АЛЯ. Зачем – Новелла?
ТОЛИК. Хочу консерву попросить. Рыбную какую-нибудь.
АЛЯ (принюхивается). Зачем – консерву?
ТОЛИК. Чтобы есть. Понимаешь?
АЛЯ. Вы здесь какую рыбу ищете? Вам в наркологию надо.
Выскакивает из кухни. Возвращается. Толик сидит на стуле.

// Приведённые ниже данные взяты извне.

(* ===== verification/Migration.v ===== *)
(** * Migrations ([migration/migration.go])

    Definitions and runs of one coordinator.  Every method locks the coordinator's
    mutex for its critical sections only; hooks and gates are called between them,
    and other goroutines (or the hooks themselves) may use the coordinator there.
    Each critical section is a function on [Coordinator]; [Start] is a program of
    such sections in which [others] acts before each of them.

    Phases are the strings they are in Go, since callers may pass any.  The
    percentage of a checkpoint, a function of its counters, is left out.  The second part of the file has the theorems. *)

From S2P Require Import Prelude GoStrings ResourceID.

(** ** Data *)

Abbreviation Phase := string (only parsing).

Definition PhasePlanned := "planned".
Definition PhaseValidated := "validated".
Definition PhasePreparing := "preparing".
Definition PhaseCopying := "copying".
Definition PhaseVerifying := "verifying".
Definition PhaseCutover := "cutover".
Definition PhasePaused := "paused".
Definition PhaseCompensating := "compensating".
Definition PhaseCompleted := "completed".
Definition PhaseFailed := "failed".

Definition Terminal (p : Phase) : bool := bool_decide (p = PhaseCompleted) || bool_decide (p = PhaseFailed).

Record Checkpoint := mkCheckpoint {
  ck_Name : string; ck_Phase : Phase; ck_ResumeFrom : Phase; ck_Copied : Z; ck_Total : Z;
  ck_Attrs : gmap string string; ck_UpdatedAt : Time }.

Record Run := mkRun {
  r_Name : string; r_Source : string; r_Target : string; r_Phase : Phase; r_DryRun : bool; r_Owner : string;
  r_Fence : Z; r_SourceID : ResourceID; r_TargetID : ResourceID; r_Copied : Z; r_Total : Z; r_Message : string;
  r_Checkpoint : Checkpoint; r_UpdatedAt : Time }.

(** The error of a hook; [he_paused] tells whether it is or wraps [ErrPaused]. *)
Record hook_error := mkHookError { he_paused : bool; he_text : string }.

(** A hook is called at a moment and sees a copy of the run. *)
Abbreviation Hook := (nat -> Run -> option hook_error).

(** [Definition]. *)
Record Plan := mkPlan {
  p_Name : string; p_Source : string; p_Target : string; p_Owner : string; p_Fence : Z;
  p_SourceID : ResourceID; p_TargetID : ResourceID; p_VerifySteps : list (option Hook); p_Cutover : option Hook;
  p_MaxBytes : Z }.

(** The gates, each possibly nil; their answers depend on the moment. *)
Record Hooks := mkHooks {
  hk_Ownership : option (nat -> ResourceID -> string -> bool);
  hk_Fence : option (nat -> ResourceID -> Z -> option string);
  hk_Lockdown : option (nat -> bool) }.

Record Coordinator := mkCoord {
  c_defs : gmap string Plan; c_runs : gmap string Run; c_hooks : Hooks; c_max : Z }.

Record Progress := mkProgress {
  pg_Name : string; pg_Phase : Phase; pg_Copied : Z; pg_Total : Z; pg_DryRun : bool; pg_Message : string;
  pg_UpdatedAt : Time }.

Definition no_progress : Progress := mkProgress "" "" 0 0 false "" time_zero.

Record StartOptions := mkOptions {
  so_DryRun : bool; so_Total : Z; so_CopiedSeed : Z; so_PauseAfter : Phase; so_resume : bool }.

Inductive merr :=
| ErrNotFound | ErrDuplicate | ErrInvalidPhase | ErrInvalidArg | ErrPaused | ErrLockdown
| ErrFence (msg : string) | ErrOwnership | ErrVerifyFailed (i : nat) (msg : string) | ErrBoundExceeded
| CtxErr (msg : string) | HookErr (e : hook_error).

Definition merr_text (e : merr) : string :=
  match e with
  | ErrNotFound => "migration: not found"
  | ErrDuplicate => "migration: duplicate"
  | ErrInvalidPhase => "migration: invalid phase transition"
  | ErrInvalidArg => "migration: invalid argument"
  | ErrPaused => "migration: paused"
  | ErrLockdown => "migration: lockdown blocks mutation"
  | ErrFence m => "migration: fencing check failed: " +:+ m
  | ErrOwnership => "migration: ownership required"
  | ErrVerifyFailed i m => "migration: cutover verification failed: step " +:+ fmt_d (Z.of_nat i) +:+ ": " +:+ m
  | ErrBoundExceeded => "migration: bound exceeded"
  | CtxErr m => m
  | HookErr e => he_text e
  end.

(** [errors.Is(err, ErrPaused)]. *)
Definition is_paused (e : merr) : bool :=
  match e with ErrPaused => true | HookErr e => he_paused e | _ => false end.

Definition DefaultMaxMigrations : Z := 256.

АЛЯ. Почему вы позволяете себе в монастыре быть в таком отвратительном виде? Это дом Божий, здесь дух и тело надо хранить в чистоте! А у вас зависимость! Зависимость!
ТОЛИК. Да ты чего?
АЛЯ. Неужели не стыдно? Бог ведь всё видит. Он видит, что вы алкоголь пьёте и что в таком виде приходите сюда. Ваш человеческий облик изуродован! И рядом с такими людьми молитвенницам жить! А ну, встаньте!
Толик послушно встаёт.
АЛЯ. Идите вон отсюда, вам тут не место!
Толик топчется возле выхода. Влетает Новелла.
НОВЕЛЛА. Что происходит?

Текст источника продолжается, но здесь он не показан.